Robert L. Coleman, MD: Hi everyone. My name is Dr. Rob Coleman. I'm a gynecologic oncologist in Houston, and I'm joining you today from the SGO Annual Meeting on Women's Cancer here in Tampa, Florida. And I'm here to present the update on the SORAYA trial. It's great to be with you.
OBR: The main results of SORAYA supported FDA approval for mirvetuximab soravtansine. Can you tell us about the new analysis you've presented at SGO?
Dr. Coleman: So many of the viewers will remember that last year we presented the objective response rate and duration of response and toxicity from the top-line data from this trial. This did lead to an FDA accelerated approval in November of last year, and so this became an agent that's been available to us. This year, what we wanted to do was provide more nuance around the types of the response rates that we saw in the various different types of patients who participated on the trial, as well as a matured analysis of overall survival.
OBR: Why is it important to look at responses or response patterns in such detail?
Dr. Coleman: So it's important to look at responses across the population that were enrolled in the study, because we have some heterogeneity in the patients that were able to participate in the trial. One of the key features in trials that are addressing patients with recurrent platinum resistant ovarian cancer is how many lines of prior therapy they received and when in those lines of therapy did they receive the actual experimental compound here. So mirvetuximab.
The other component of this that's important is that patients nowadays are seeing agents such as the PARP inhibitors in various different settings. Today in 2023, we're seeing this predominantly in the frontline setting. And so, it was important for us to look at the activity of this compound in patients who had had exposure to these multiple lines of therapy and to agents like a PARP inhibitor.
Importantly in this trial, all the patients were exposed to Bevacizumab, but in the study that bevacizumab could come in one of three different contexts. One could be in the frontline setting. Two, it could be in the platinum sensitive recurrent setting. Or three, it could be in the platinum resistant recurrent setting. So we wanted to evaluate the efficacy of this drug in those subgroups.
OBR: Given what you found, how do you recommend using MIRV in the clinic?

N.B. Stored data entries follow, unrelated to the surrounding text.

(* ===== verification/ShardConcur.v ===== *)
(** * Concurrent shard controllers

    Models [concurCtrler] of [src/src/shardkv1/test.go]: goroutines that each
    make a controller, let a new group join and leave again, until they are
    told to stop.  Their calls of the controller, which recover, read the
    current configuration, record a change and complete it, are interleaved in
    any way, so that a change may be superseded midway and finished by another
    goroutine's controller; what a controller promises then is the class
    [ConcurrentLaws].  A goroutine's state says how far it is in the bodies of
    [joinGroups] and [leaveGroups] of [ShardTest]. *)

From S2P Require Import Prelude ShardCfg LabRpc Persister Group Groups Clnts KvServers Annotation Config KvTest KvCheck KvSetup ShardTest ShardChecks.

Module ShardConcur.
Import ShardCfg(ShardConfig).
Import KvServers KvSetup ShardTest.

Set Default Proof Using "Type".

(** An operation that leaves the configuration and what is pending alone, or
    finishes what is pending. *)
Definition harmless {K} `{!Controller K, !Interruptible K} (k k' : K) : Prop :=
  (forall sck, Query sck k' = Query sck k) /\ pending k' = pending k \/
  exists c', pending k = Some c' /\ (forall sck, Query sck k' = Some c') /\ pending k' = None.

(** What the comments promise of controllers that run at the same time: a change
    that follows the current configuration is recorded if no other change is
    pending; one that was superseded is not, though its controller may finish
    what is pending; completing a change, which somebody else may have finished
    meanwhile, and the recovery of a controller that starts do no more than
    finish what is pending. *)
Class ConcurrentLaws (K : Type) `{!Controller K, !Interruptible K} := {
  begin_recorded sck sck' c c' k :
    Query sck k = Some c -> pending k = None -> ShardCfg.Num c' = wrap64 (ShardCfg.Num c + 1) ->
    Query sck' (BeginChange c' sck k) = Some c /\ pending (BeginChange c' sck k) = Some c';
  begin_superseded sck c c' k :
    Query sck k = Some c -> ~ (pending k = None /\ ShardCfg.Num c' = wrap64 (ShardCfg.Num c + 1)) ->
    harmless k (BeginChange c' sck k);
  end_harmless sck c k : Query sck k = Some c -> harmless k (EndChange sck k);
  init_harmless sck c k : Query sck k = Some c -> harmless k (InitController sck k)
}.

(** Controllers that recover as [RecoveryLaws] and [SupersededLaws] say are such
    controllers, if they do not record changes that were superseded. *)
Lemma recovery_concurrent {K} `{!Controller K, !Interruptible K, !ControllerLaws K, !RecoveryLaws K, !SupersededLaws K} :
  (forall sck c c' k, Query sck k = Some c -> ~ (pending k = None /\ ShardCfg.Num c' = wrap64 (ShardCfg.Num c + 1)) ->
     harmless k (BeginChange c' sck k)) -> ConcurrentLaws K.
Proof.
  intros Hb. constructor; [apply begin_change|exact Hb|..].
  - intros sck c k _. destruct (pending k) as [c'|] eqn:Hp.
    + right. exists c'. split; [done|]. split; [intros s; by apply (end_change sck s c')|by apply (end_change sck sck c')].
    + left. split; [intros s; by apply end_superseded|]. rewrite Hp. by apply (end_superseded sck sck).
  - intros sck c k Hq. assert (forall s, Query s (InitController sck k) = Some (default c (pending k))) as Hi
      by (intros s; by apply init_recovers).
    destruct (init_recovers sck sck c k Hq) as [_ Hn]. destruct (pending k) as [c'|] eqn:Hp.
    + right. by exists c'.
    + left. split; [|by rewrite Hp]. intros s. by rewrite Hi, <-(query_same sck s k), Hq.
Qed.

(** Where a goroutine is: at the head of its loop; it has a new identifier; it has
    made a controller, which has recovered; its group was started; it has read
    the configuration and computed the next one; the change is recorded; it is
    completed; after the check of [joinGroups]; its group is a member; the same
    for leaving; about to let the group exit; stopped. *)
Inductive cpc :=
| CIdle
| CGid (g : Z)
| CNew (g : Z) (s : ShardCtrler.ShardCtrler)
| CInit (g : Z) (s : ShardCtrler.ShardCtrler)
| CMade (g : Z) (s : ShardCtrler.ShardCtrler)
| CJoining (g : Z) (s : ShardCtrler.ShardCtrler) (c : ShardConfig)
| CInJoin (g : Z) (s : ShardCtrler.ShardCtrler)
| CJoined (g : Z) (s : ShardCtrler.ShardCtrler)
| CChecked (g : Z) (s : ShardCtrler.ShardCtrler)
| CMember (g : Z) (s : ShardCtrler.ShardCtrler)
| CLeaving (g : Z) (s : ShardCtrler.ShardCtrler) (c : ShardConfig)
| CInLeave (g : Z) (s : ShardCtrler.ShardCtrler)
| CLeft (g : Z) (s : ShardCtrler.ShardCtrler)
| CExit (g : Z) (s : ShardCtrler.ShardCtrler)
| CStopped.

(** The group of a goroutine's turn, and whether it was started. *)
Definition gidOf (pc : cpc) : option Z :=
  match pc with
  | CIdle | CStopped => None
  | CGid g | CNew g _ | CInit g _ | CMade g _ | CJoining g _ _ | CInJoin g _ | CJoined g _ | CChecked g _
  | CMember g _ | CLeaving g _ _ | CInLeave g _ | CLeft g _ | CExit g _ => Some g
  end.
Definition started (pc : cpc) : bool :=
  match pc with CIdle | CStopped | CGid _ | CNew _ _ | CInit _ _ => false | _ => true end.

(** The environment can always provide the servers of a new group. *)
Lemma bootOk_exists {state K} (ts : Test state K) : exists names b, bootOk names b ts.
Proof.
  set (X := LabRpc.ends (Groups.wnet (Config.groups (cfg ts)))).
  set (H := Groups.wheap (Config.groups (cfg ts))).
  pose proof (NoDup_fresh_list 18 X) as Hnd. pose proof (fresh_list_is_fresh 18 X) as Hfr.
  pose proof (NoDup_fresh_list 3 (dom H)) as Hsd. pose proof (fresh_list_is_fresh 3 (dom H)) as Hsf.
  pose proof (length_fresh_list 18 X) as Hl. pose proof (length_fresh_list 3 (dom H)) as Hsl.
  set (l := fresh_list 18 X) in *. set (sids := fresh_list 3 (dom H)) in *. clearbody l sids.
  do 18 (destruct l as [|? l]; [discriminate|]). destruct l; [|discriminate].
  do 3 (destruct sids as [|? sids]; [discriminate|]). destruct sids; [|discriminate].
  exists [[s; s0; s1]; [s2; s3; s4]; [s5; s6; s7]],
    (fun i => {| Groups.b_names := nth i [[s8; s9; s10]; [s11; s12; s13]; [s14; s15; s16]] [];
                 Groups.b_mks := ([], []); Groups.b_sid := nth i [n; n0; n1] 0 |}).
  split; [done|]. constructor; simpl.
  - exact Hnd.
  - intros e He. by apply (Hfr e).
  - by repeat constructor.
  - intros i Hi. by do 3 (destruct i as [|i]; [done|]); lia.
  - exact Hsd.
  - intros i Hi. apply not_elem_of_dom, Hsf. do 3 (destruct i as [|i]; [simpl; set_solver|]). lia.
Qed.

Section Concur.
Context {state K : Type} `{!Controller K, !Interruptible K}.
Context (copyOrd : gmap Z (list string) -> list (Z * list string)).
Context (ordOf : gmap Z (list string) -> nat -> list Z).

Dr. Coleman: Well, the way we would use this drug in the clinic would be most accurately aligned with the patients that went into the study. So as mentioned, we felt that the number of lines of therapy that patients that were in this trial were consistent with the types of patients who we'd see in the clinic. The prior exposure would be consistent with what we see in the clinic. And importantly in this trial, it was an absolute requisite that they have high level of expression of folate receptor alpha, which was identified from our previous work to be important to optimizing the efficacy signal. So in this trial, we would, just as it's available to our practitioners now as under the accelerator approval, we can be confident in what we see in terms of objective response among these various different cohorts in patients whose tumors have high expression of folate receptor alpha.

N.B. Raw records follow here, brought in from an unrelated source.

Lemma verdict num c x :
  pinv c x ->
  let c' := recovered c (s_pc x) in
  ShardCfg.good c' /\
  (announced (s_pc x) = false -> (num < ShardCfg.Num c')%Z ->
     checkRecovery num (s_state x) (s_ngid x) c' = Return (bool_decide (s_state x = JOIN)) /\
     if decide (s_state x = JOIN)
     then inside c' (s_ngid x) /\ running (Config.groups (cfg (s_ts x))) (s_ngid x) /\ (1 <= s_ngid x)%Z
     else outside c' (s_ngid x)) /\
  (announced (s_pc x) = true -> exists e, checkRecovery num (s_state x) (s_ngid x) c' = Fatal e).
Proof using All.
  intros Hi c'. pose proof (pi_pc _ _ Hi) as Ha. pose proof (pi_good _ _ Hi) as Hg. subst c'.
  assert (ShardCfg.good (recovered c (s_pc x))) as Hg'.
  { destruct (s_pc x); try done; cbn [atPc] in Ha; apply Ha. }
  split; [done|]. unfold checkRecovery.
  pose proof (member_iff (recovered c (s_pc x)) (s_ngid x) Hg') as Hmem.
  destruct (s_pc x) as [| | | |c'|c'| | | | |c'|c'| | |]; cbn [atPc announced recovered pendingOf default] in *; try done.
  all: first [split; [intros _ Hlt; rewrite decide_False by lia|done] | split; [done|intros _]].
  all: try (destruct Ha as (Ho & H1 & -> & Hr);
    first [rewrite (proj1 (Hmem H1) Ho) | rewrite (proj2 (Hmem H1) Ho)]; first [done | case_decide; by eexists]).
  - destruct Ha as [Ho [->|[-> H1]]]; [done|]. by rewrite (proj2 (Hmem H1) Ho).
  - destruct Ha as (Ho & H1 & [->| ->]); [done|]. by rewrite (proj2 (Hmem H1) Ho).
  - destruct Ha as (Ho & H1 & ->). rewrite (proj2 (Hmem H1) Ho). case_decide; by eexists.
  - destruct Ha as ([HG Hn] & H1 & -> & Hr & (_ & HG' & _)). by rewrite (proj1 (Hmem H1) (conj HG' Hn)).
  - destruct Ha as ([HG Hn] & H1 & -> & _ & (_ & HG' & _)). by rewrite (proj2 (Hmem H1) (conj HG' Hn)).
Qed.

Lemma recovered_inv c x ts :
  pinv c x -> s_main x = MUp -> Config.groups (cfg ts) = Config.groups (cfg (s_ts x)) -> ngid ts = ngid (s_ts x) ->
  (forall s, Query s (ctl ts) = Some (recovered c (s_pc x))) -> ShardCfg.good (recovered c (s_pc x)) ->
  inside (recovered c (s_pc x)) (s_ngid x) /\ running (Config.groups (cfg (s_ts x))) (s_ngid x) /\ (1 <= s_ngid x)%Z \/
  outside (recovered c (s_pc x)) (s_ngid x) ->
  inv (recovered c (s_pc x)) ts.
Proof using All.
  intros Hi Em Eg En Hq Hg Hio. pose proof Hi as []. rewrite Em in pi_up0. rewrite <-Eg, <-?En in *.
  assert (forall g, is_Some (ShardCfg.Groups c0 !! g) -> running (Config.groups (cfg ts)) g) as Hr0.
  { intros g Hs. destruct (decide (g = down)) as [->|]; [done|]. by apply pi_running0. }
  constructor; try done.
  - intros g srvs. apply (names_in _ (s_ngid x) srvs g pi_names0). tauto.
  - intros g. destruct Hio as [([-> _] & Hr & _)|[-> _]]; [|apply Hr0].
    destruct (decide (g = s_ngid x)) as [->|]; [done|]. rewrite lookup_insert_ne by done. apply Hr0.
  - intros g. destruct Hio as [([-> _] & _ & H1)|[-> _]]; [|apply pi_range0].
    destruct (decide (g = s_ngid x)) as [->|]; [lia|]. rewrite lookup_insert_ne by done. apply pi_range0.
Qed.

End Invariant.

(** ** The theorem *)

Lemma beginPartition_ok `{!RecoveryLaws K} a c0 (ts : Test state K) down s num x :
  inv c0 ts -> pending (ctl ts) = None -> (0 <= ShardCfg.Num c0)%Z -> is_Some (Config.clnts (cfg ts)) ->
  is_Some (ShardCfg.Groups c0 !! down) -> beginPartition a ts = Return (s, num, x) ->
  num = ShardCfg.Num c0 /\ ShardCtrler.clnt s = a /\ pinv c0 down a c0 x.
Proof.
  intros Hi Hp H0 [m Hm] Hd. unfold beginPartition, makeShardCtrlerClnt, Config.MakeClient, Config.MakeClientTo,
    Clnts.MakeClientTo. rewrite Hm. cbn [mbind outcome_bind mret outcome_ret].
  set (s1 := ShardCtrler.MakeShardCtrler a). set (ts1 := set_cfg ts _).
  destruct (sck (set_ctl ts1 (InitController s1 (ctl ts1)))) as [s2|]; [|done]. unfold current.
  destruct (init_recovers s1 s2 c0 (ctl ts) (iv_query _ _ Hi s1)) as [Hq Hp']. rewrite Hp in Hq. cbn [default] in Hq.
  cbn [ctl set_ctl]. change (ctl ts1) with (ctl ts). rewrite Hq. cbn [mbind outcome_bind mret outcome_ret].
  intros [= <- <- <-]. split; [done|]. split; [done|]. pose proof (iv_range _ _ Hi down Hd) as Hr. destruct Hi. constructor; try done; simpl.
  - intros s'. destruct (init_recovers s1 s' c0 (ctl ts) (iv_query0 s1)) as [Hq' _]. by rewrite Hq', Hp.
  - intros g Hg _. by apply iv_running0.
  - by apply running_known, iv_running0.
  - by apply iv_running0.
  - eexists. split; [done|]. apply lookup_insert_eq.
  - lia.
  - split; [|by left]. split; [done|]. destruct (ShardCfg.Groups c0 !! 0%Z) eqn:E; [|done].
    specialize (iv_range0 0%Z ltac:(by rewrite E)). lia.
Qed.

Lemma cut_off c0 down s a c x : pinv c0 down a c x -> ShardCtrler.clnt s = a -> s_main x = MUp -> connected s x = false.
Proof. intros Hi <- Em. destruct (pi_clnts _ _ _ _ _ Hi) as (m & Hm & Ha). unfold connected. rewrite Hm. simpl. by rewrite Ha, Em. Qed.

OBR: Are there patients who meet the study criteria but for whom MIRV isn't the right choice?
Dr. Coleman: There are some patients that would not be good candidates for the drug, probably the most common of which would be those that are kind of on the borderline of having preexisting toxicities that might lead to potential acceleration of that. Fortunately, with this particular compound, we didn't see a lot of toxicity that was not able to be mitigated. But there are some patients that are more sensitive to these drugs or this class of cytotoxic agent or who, for instance, have a preexisting neuropathy. These would be patients that we would have to be more careful about counseling and selecting them carefully.
The other group of patients that might not, that weren't really excluded from the trial, but we want to be more mindful of them, are those that have visual issues, particularly with corneal and visual acuity, since these were common side effects. Or those that have preexisting dry eyes where this could potentially can be made worse on therapy.

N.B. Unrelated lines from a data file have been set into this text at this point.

Set Default Proof Using "Type".
Set Warnings "-register-all".

Module Labgob.

(** [reflect.Type]: what [checkType] distinguishes. *)
Inductive tydef :=
| Struct (name : string) (fields : list (string * nat))
| Slice (elem : nat) | Array (elem : nat) | Ptr (elem : nat)
| Map (key elem : nat)
| Other (name : string).

Record state := { checked : gset nat; errorCount : Z; printed : list string }.
Definition init : state := {| checked := ∅; errorCount := 0; printed := [] |}.

Definition mark (t : nat) (st : state) : state :=
  {| checked := {[t]} ∪ checked st; errorCount := errorCount st; printed := printed st |}.
Definition complain (msg : string) (st : state) : state :=
  {| checked := checked st; errorCount := errorCount st + 1; printed := printed st ++ [msg] |}.

Section Labgob.
(** [unicode.IsUpper] above Latin-1, and the program's types. *)
Context (highUpper : Z -> bool) (types : gmap nat tydef).

Definition IsUpper (r : Z) : bool :=
  if decide (r <= 0xFF)%Z then
    bool_decide (0x41 <= r <= 0x5A)%Z ||
    (bool_decide (0xC0 <= r <= 0xDE)%Z && bool_decide (r <> 0xD7)%Z)
  else highUpper r.

Definition capital (name : string) : bool := IsUpper (decodeRune name).1.

Definition lowerMsg (field ty : string) : string :=
  "labgob error: lower-case field " +:+ field +:+ " of " +:+ ty
  +:+ " in RPC or persist/snapshot will break your Raft".

(** The loop over the fields of a struct; [check] is the recursive call. *)
Fixpoint checkFields (check : nat -> state -> option state) (name : string)
    (fields : list (string * nat)) (st : state) : option state :=
  match fields with
  | [] => Some st
  | (field, ft) :: fields =>
      let st := if capital field then st else complain (lowerMsg field name) st in
      st ← check ft st; checkFields check name fields st
  end.

(** [checkType] recurses into the types it has not seen yet; [None] is running
    out of fuel. *)
Fixpoint checkType (fuel : nat) (t : nat) (st : state) : option state :=
  match fuel with
  | 0 => None
  | S fuel =>
      if decide (t ∈ checked st) then Some st
      else
        let st := mark t st in
        match types !! t with
        | Some (Struct name fields) => checkFields (checkType fuel) name fields st
        | Some (Slice e) | Some (Array e) | Some (Ptr e) => checkType fuel e st
        | Some (Map k e) => st ← checkType fuel e st; checkType fuel k st
        | Some (Other _) | None => Some st
        end
  end.

(** The types left to check bound the depth of the recursion. *)
Definition enough (st : state) : nat := S (size (dom types ∖ checked st)).

(** [checkValue]: [None] is the nil interface, whose type is nil. *)
Definition checkValue (value : option nat) (st : state) : outcome (option state) :=
  match value with
  | Some t => Return (checkType (enough st) t st)
  | None => Panic "nil pointer dereference"
  end.

(** ** Decoding into non-zero values *)

(** A [reflect.Value]: fields carry their names, a basic value its type's name
    and whether it is the zero value. *)
Inductive value :=
| VStruct (fields : list (string * value))
| VPtr (elem : option value)
| VBasic (tyname : string) (isZero : bool)
| VOther.

Definition defaultMsg (what : string) : string :=
  "labgob warning: Decoding into a non-default variable/field " +:+ what +:+ " may not work".

Definition warn (what : string) (st : state) : state :=
  {| checked := checked st; errorCount := errorCount st + 1;
     printed := if decide (errorCount st < 1)%Z then printed st ++ [defaultMsg what] else printed st |}.

(** [checkDefault1]: [ro] says that the value was reached through an unexported
    field, in which case reflection refuses to read it as an interface. *)
Fixpoint checkDefault1 (ro : bool) (v : value) (depth : Z) (name : string) (st : state) : outcome state :=
  if decide (3 < depth)%Z then Return st
  else
    match v with
    | VStruct fields =>
        (fix loop (fields : list (string * value)) (st : state) : outcome state :=
           match fields with
           | [] => Return st
           | (field, vv) :: fields =>
               let name1 := if decide (name = "") then field else name +:+ "." +:+ field in
               st ← checkDefault1 (ro || negb (capital field)) vv (depth + 1) name1 st;
               loop fields st
           end) fields st
    | VPtr None => Return st
    | VPtr (Some v) => checkDefault1 ro v (depth + 1) name st
    | VBasic ty isZero =>
        if ro then Panic "reflect.Value.Interface: cannot return value obtained from unexported field or method"
        else if isZero then Return st
        else Return (warn (if decide (name = "") then ty else name) st)
    | VOther => Return st
    end.

Definition checkDefault (v : option value) (st : state) : outcome state :=
  match v with None => Return st | Some v => checkDefault1 false v 1 "" st end.

(** ** What a type refers to *)

Definition children (t : nat) : list nat :=
  match types !! t with
  | Some (Struct _ fields) => fields.*2
  | Some (Slice e) | Some (Array e) | Some (Ptr e) => [e]
  | Some (Map k e) => [e; k]
  | _ => []
  end.

Definition lowerFields (t : nat) : Z :=
  match types !! t with
  | Some (Struct _ fields) => Z.of_nat (count (fun f => capital f.1 = false) fields)
  | _ => 0
  end.

Definition refers (t u : nat) : Prop := u ∈ children t.

(** The lower-case fields of a set of types. *)
Definition lowerIn (X : gset nat) : Z := foldr Z.add 0%Z (lowerFields <$> elements X).

Lemma foldr_add_perm (l l' : list Z) : l ≡ₚ l' -> foldr Z.add 0%Z l = foldr Z.add 0%Z l'.
Proof. induction 1; simpl; lia. Qed.

Lemma foldr_add_app (l l' : list Z) :
  foldr Z.add 0%Z (l ++ l') = (foldr Z.add 0 l + foldr Z.add 0 l')%Z.
Proof. induction l; simpl; lia. Qed.

Lemma lowerIn_union X Y : X ## Y -> lowerIn (X ∪ Y) = (lowerIn X + lowerIn Y)%Z.
Proof.
  intros H. unfold lowerIn. rewrite <-foldr_add_app, <-fmap_app.
  apply foldr_add_perm. by rewrite elements_disj_union.
Qed.

Lemma lowerIn_singleton t : lowerIn {[t]} = lowerFields t.
Proof. unfold lowerIn. rewrite elements_singleton. simpl. lia. Qed.

Lemma lowerIn_nonneg X : (0 <= lowerIn X)%Z.
Proof.
  unfold lowerIn. induction (elements X) as [|t l IH]; [done|]. rewrite fmap_cons. cbn [foldr].
  assert (0 <= lowerFields t)%Z; [|lia]. unfold lowerFields. destruct (types !! t) as [[]|]; unfold len; lia.
Qed.

Lemma lowerIn_empty : lowerIn ∅ = 0%Z.
Proof. done. Qed.

(** ** Visiting types

    [visits l e st st']: starting from [st], every type of [l] is checked, the
    newly checked types are referred to from [l] and have their own references
    checked too, and [e] plus one error per lower-case field of a new type was
    counted. *)
Record visits (l : list nat) (e : Z) (st st' : state) : Prop := {
  v_mono : checked st ⊆ checked st';
  v_all t : t ∈ l -> t ∈ checked st';
  v_closed t u : t ∈ checked st' -> t ∉ checked st -> refers t u -> u ∈ checked st';
  v_reach t : t ∈ checked st' -> t ∉ checked st -> exists r, r ∈ l /\ rtc refers r t;
  v_errors : errorCount st' = (errorCount st + e + lowerIn (checked st' ∖ checked st))%Z
}.

Lemma visits_nil st : visits [] 0 st st.
Proof.
  split; [done|intros t Ht; by apply elem_of_nil in Ht|done|done|].
  rewrite difference_diag_L, lowerIn_empty. lia.
Qed.

Lemma visits_app l1 l2 e1 e2 st st1 st2 :
  visits l1 e1 st st1 -> visits l2 e2 st1 st2 -> visits (l1 ++ l2) (e1 + e2) st st2.
Proof.
  intros [M1 A1 C1 R1 E1] [M2 A2 C2 R2 E2]. split.
  - set_solver.
  - intros t [Ht|Ht]%elem_of_app; [apply M2|]; auto.
  - intros t u Ht Hn Hr. destruct (decide (t ∈ checked st1)); [apply M2|]; eauto.
  - intros t Ht Hn. destruct (decide (t ∈ checked st1)) as [H|H].
    + destruct (R1 t H Hn) as (r & ? & ?). exists r. set_solver.
    + destruct (R2 t Ht H) as (r & ? & ?). exists r. set_solver.
  - rewrite E2, E1.
    replace (checked st2 ∖ checked st) with ((checked st1 ∖ checked st) ∪ (checked st2 ∖ checked st1)).
    + rewrite lowerIn_union by set_solver. lia.
    + apply set_eq. intros t. rewrite !elem_of_union, !elem_of_difference.
      destruct (decide (t ∈ checked st1)); naive_solver.
Qed.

We were very careful in this study in making sure that we had patients that weren't going to have an acceleration of preexisting toxicities. But when these drugs become available to the broader population, we have to be mindful that these particular exclusions existed to help prevent the acceleration of toxicity. So we would be mindful of factors that we normally treat with chemotherapy, such as preexisting bone marrow issues, but unique about this compound would be also some things like visual issues, particularly if a patient is dependent on using contact lenses, those types of issues, that we would want to be careful about.
OBR: Are there other things about this trial or drug you think oncologists should know?
Dr. Coleman: I think oncologists need to be comfortable with the eye care plan. Fortunately, many of the GYN community and also now the medical oncology community have had a fair amount of experience with dealing with ocular adverse events with antibody drug conjugates that we've seen in the past. The one thing to remember is that the ocular toxicities that we saw with this particular drug are different than the ocular toxicities you see with other ADCs. And so it's important that the practitioner be knowledgeable of the drug specific adverse events that come with this particular agent.
The good news with this agent is that although we saw toxicity ocular events in about half the patients, nearly all of them were reversible and reversible in a short period of time without in general requiring much in the way of dose modification. So, I think we can be more confident that this is something that realistically can be delivered in the clinic, in an outpatient setting, and one that has high levels of efficacy that we'd love to be able to give to our patients.